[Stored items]

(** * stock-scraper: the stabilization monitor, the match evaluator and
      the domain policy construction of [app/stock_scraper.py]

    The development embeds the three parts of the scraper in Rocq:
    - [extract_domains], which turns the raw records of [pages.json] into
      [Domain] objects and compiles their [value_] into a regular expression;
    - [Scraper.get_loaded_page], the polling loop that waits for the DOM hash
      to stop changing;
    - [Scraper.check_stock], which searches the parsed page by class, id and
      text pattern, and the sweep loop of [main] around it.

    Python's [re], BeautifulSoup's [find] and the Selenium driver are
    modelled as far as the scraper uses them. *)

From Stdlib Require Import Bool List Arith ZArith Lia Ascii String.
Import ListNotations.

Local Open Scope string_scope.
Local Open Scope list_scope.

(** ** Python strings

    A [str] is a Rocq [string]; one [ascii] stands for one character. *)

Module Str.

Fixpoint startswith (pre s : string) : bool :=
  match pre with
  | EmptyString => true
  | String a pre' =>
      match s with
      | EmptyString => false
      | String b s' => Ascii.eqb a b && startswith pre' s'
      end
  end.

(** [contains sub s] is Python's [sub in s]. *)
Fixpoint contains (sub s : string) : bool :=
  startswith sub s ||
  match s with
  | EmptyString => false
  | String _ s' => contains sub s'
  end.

* * *

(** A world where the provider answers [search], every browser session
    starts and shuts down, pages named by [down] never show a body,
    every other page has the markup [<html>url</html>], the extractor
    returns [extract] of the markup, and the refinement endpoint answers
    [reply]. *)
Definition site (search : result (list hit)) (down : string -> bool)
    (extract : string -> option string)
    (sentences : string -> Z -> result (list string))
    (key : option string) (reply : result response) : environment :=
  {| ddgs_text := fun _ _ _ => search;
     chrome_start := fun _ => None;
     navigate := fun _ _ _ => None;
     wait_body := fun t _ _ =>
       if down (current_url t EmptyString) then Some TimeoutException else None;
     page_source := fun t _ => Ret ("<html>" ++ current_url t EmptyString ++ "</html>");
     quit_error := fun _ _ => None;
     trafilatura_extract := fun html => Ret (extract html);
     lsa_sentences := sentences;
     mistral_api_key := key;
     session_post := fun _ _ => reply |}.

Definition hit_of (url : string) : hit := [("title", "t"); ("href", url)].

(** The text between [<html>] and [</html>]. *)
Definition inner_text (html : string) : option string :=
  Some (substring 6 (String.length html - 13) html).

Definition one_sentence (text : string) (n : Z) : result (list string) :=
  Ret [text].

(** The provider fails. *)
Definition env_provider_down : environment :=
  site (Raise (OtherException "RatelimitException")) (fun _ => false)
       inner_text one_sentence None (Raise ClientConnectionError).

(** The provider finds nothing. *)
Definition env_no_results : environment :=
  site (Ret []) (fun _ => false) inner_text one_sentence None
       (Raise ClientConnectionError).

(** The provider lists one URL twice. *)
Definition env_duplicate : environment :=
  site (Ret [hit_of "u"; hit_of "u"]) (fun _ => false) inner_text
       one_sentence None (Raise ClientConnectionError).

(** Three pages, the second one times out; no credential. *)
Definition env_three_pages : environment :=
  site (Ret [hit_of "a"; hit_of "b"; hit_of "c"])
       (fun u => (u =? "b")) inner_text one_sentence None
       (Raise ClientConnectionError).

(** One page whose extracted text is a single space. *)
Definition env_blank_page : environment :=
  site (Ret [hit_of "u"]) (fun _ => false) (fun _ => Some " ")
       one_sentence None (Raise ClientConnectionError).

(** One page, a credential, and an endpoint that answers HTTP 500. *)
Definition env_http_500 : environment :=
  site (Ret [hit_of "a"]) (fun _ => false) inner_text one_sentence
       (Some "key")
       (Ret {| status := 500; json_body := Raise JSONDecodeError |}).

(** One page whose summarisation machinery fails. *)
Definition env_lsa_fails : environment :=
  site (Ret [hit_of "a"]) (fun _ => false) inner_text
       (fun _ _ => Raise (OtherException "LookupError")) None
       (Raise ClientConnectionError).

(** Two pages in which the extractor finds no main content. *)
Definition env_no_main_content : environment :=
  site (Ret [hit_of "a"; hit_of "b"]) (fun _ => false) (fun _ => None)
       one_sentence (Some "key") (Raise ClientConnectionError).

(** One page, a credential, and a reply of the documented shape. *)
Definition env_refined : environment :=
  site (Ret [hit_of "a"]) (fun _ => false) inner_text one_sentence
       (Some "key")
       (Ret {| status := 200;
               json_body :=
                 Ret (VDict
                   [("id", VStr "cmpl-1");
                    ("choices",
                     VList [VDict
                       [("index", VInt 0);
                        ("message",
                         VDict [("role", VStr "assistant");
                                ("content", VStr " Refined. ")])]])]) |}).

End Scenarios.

[EXERCISE GOAL] Respond with a number only, the count of lines in the entries where the string "markup" occurs.

[SOLUTION TO THIS PROBLEM] 2